- _REQUIRED ACTION_
Look below for the line holding "updatePeerState peerId failed (Some" and the line holding "(** The offers". Transcribe exactly those lines and all lines between them, nothing more.

- _DATA FOR THIS EXERCISE_
○ ○ ○ ○

(** What [broadcast] logs before it returns: the count [sent], the
    collected [errors], and (for the record) the peers whose channel
    [send] was called. *)
Record report := {
  sent : nat;
  errors : list string;
  attempted : list string
}.

Fixpoint broadcast_loop (e : engine) (entries : list (string * PeerConnection))
    (r : report) : report :=
  match entries with
  | [] => r
  | (peerId, conn) :: rest =>
      broadcast_loop e rest
        (if deliverable conn then
           match dc_send e peerId with
           | None => {| sent := S (sent r); errors := errors r;
                        attempted := attempted r ++ [peerId] |}
           | Some err => {| sent := sent r;
                            errors := errors r ++ [peerId +:+ ": " +:+ err];
                            attempted := attempted r ++ [peerId] |}
           end
         else r)
  end.

Definition broadcast (e : engine) (m : manager) : report :=
  broadcast_loop e (peerConnections m) {| sent := 0; errors := []; attempted := [] |}.

Definition close_session (h : option nat) : manager → manager :=
  match h with
  | Some h =>
      with_sessions
        (alter (λ s, {| remoteDescription := remoteDescription s;
                        localDescription := localDescription s;
                        iceCandidates := iceCandidates s;
                        pc_closed := true |}) h)
  | None => id
  end.

Definition closePeer (peerId : string) (m : manager) : manager :=
  let m :=
    match JsMap.get peerId (peerConnections m) with
    | Some conn => updatePeerState peerId closed None (close_session (pc conn) m)
    | None => m
    end in
  with_pendingCandidates (delete peerId)
    (with_peerConnections (JsMap.delete peerId) m).

(** [cleanup]: close every peer, then drop the room-members channel. *)
Definition cleanup (m : manager) : manager :=
  foldl (λ m peerId, closePeer peerId m) m (peerConnections m).*1.

(** [pc.iceConnectionState] *)
Inductive iceState :=
| ice_new | ice_checking | ice_connected | ice_completed
| ice_failed | ice_disconnected | ice_closed.

Definition iceState_name (s : iceState) : string :=
  match s with
  | ice_new => "new" | ice_checking => "checking" | ice_connected => "connected"
  | ice_completed => "completed" | ice_failed => "failed"
  | ice_disconnected => "disconnected" | ice_closed => "closed"
  end.

(** [pc.oniceconnectionstatechange]; the result tells whether the one
    second retry timer was armed. *)
Definition oniceconnectionstatechange (peerId : string) (st : iceState)
    (m : manager) : bool * manager :=
  match JsMap.get peerId (peerConnections m) with
  | None => (false, m)
  | Some conn =>
      match st with
      | ice_failed | ice_disconnected =>
          if bool_decide (retryCount conn < 1) then
            (isHost m,
             with_peerConnections
               (JsMap.set peerId
                  {| pc := pc conn; dc := dc conn; state := state conn;
                     retryCount := S (retryCount conn);
                     lastError := lastError conn |}) m)
          else
            (false,
             updatePeerState peerId failed
               (Some ("ICE connection " +:+ iceState_name st)) m)
      | ice_connected | ice_completed =>
          (false, updatePeerState peerId connected None m)
      | _ => (false, m)
      end
  end.

(** The body of the retry timer. *)
Definition retry (e : engine) (peerId : string) : M unit :=
  conn ← gets (λ m, JsMap.get peerId (peerConnections m));
  match conn with
  | Some _ => try_catch (connectToPeer e peerId false) (λ _, mret tt)
  | None => mret tt
  end.

(** Data channel callbacks installed by [setupDataChannel]; the engine
    has moved the channel the entry holds to the new [readyState]. *)
Definition set_dc (peerId : string) (rs : readyState) (m : manager) : manager :=
  match JsMap.get peerId (peerConnections m) with
  | Some conn =>
      with_peerConnections
        (JsMap.set peerId
           {| pc := pc conn; dc := (λ _, rs) <$> dc conn; state := state conn;
              retryCount := retryCount conn; lastError := lastError conn |}) m
  | None => m
  end.

Definition dc_onclose (peerId : string) (m : manager) : manager :=
  updatePeerState peerId closed None (set_dc peerId rs_closed m).
Definition dc_onerror (peerId : string) (m : manager) : manager :=
  updatePeerState peerId failed (Some "DataChannel error") m.


(** The manager right after [initWebRTC]. *)
Definition init (me : string) (host : bool) (current : option string)
    (autoConnect : bool) : manager :=
  {| myUserId := Some me; isHost := host; currentHostId := current;
     autoConnectEnabled := autoConnect; peerConnections := [];
     pendingCandidates := ∅; sessions := []; outbox := []; warnings := [] |}.

(** The state a peer is in: [conn?.state || 'idle']. *)
Definition peer_state (peerId : string) (m : manager) : ConnectionState :=
  state_or_idle (JsMap.get peerId (peerConnections m)).

(** The offers handed to the bus for a peer. *)
Definition offers_to (peerId : string) (m : manager) : list SignalMessage :=
  filter (λ s, msg_to s = peerId ∧ msg_type s = offer) (outbox m).

(** The candidates the engine accepted on the session an entry holds. *)
Definition applied_candidates (peerId : string) (m : manager) : list candidate :=
  match JsMap.get peerId (peerConnections m) ≫= pc with
  | Some h => default [] (iceCandidates <$> sessions m !! h)
  | None => []
  end.

End Webrtc.

(* ================================================================== *)
(** ** presence.ts *)

Module Presence.
Import Store.

(** What a participant tracks on the presence channel. *)
Record meta := { user_id : string; role : string }.

(** [channel.presenceState()]: presence key to its array of metas. *)
Definition presenceState : Type := list (string * list meta).

(** The module-level variables [channel], [tracked], [currentRoomId];
    [channel] holds the room of the topic it was opened for. *)
Record vars := {
  channel : option string;
  tracked : bool;
  currentRoomId : option string
}.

○ ○ ○ ○

- _RESULT_
  updatePeerState peerId failed (Some "DataChannel error") m.


(** The manager right after [initWebRTC]. *)
Definition init (me : string) (host : bool) (current : option string)
    (autoConnect : bool) : manager :=
  {| myUserId := Some me; isHost := host; currentHostId := current;
     autoConnectEnabled := autoConnect; peerConnections := [];
     pendingCandidates := ∅; sessions := []; outbox := []; warnings := [] |}.

(** The state a peer is in: [conn?.state || 'idle']. *)
Definition peer_state (peerId : string) (m : manager) : ConnectionState :=
  state_or_idle (JsMap.get peerId (peerConnections m)).

(** The offers handed to the bus for a peer. *)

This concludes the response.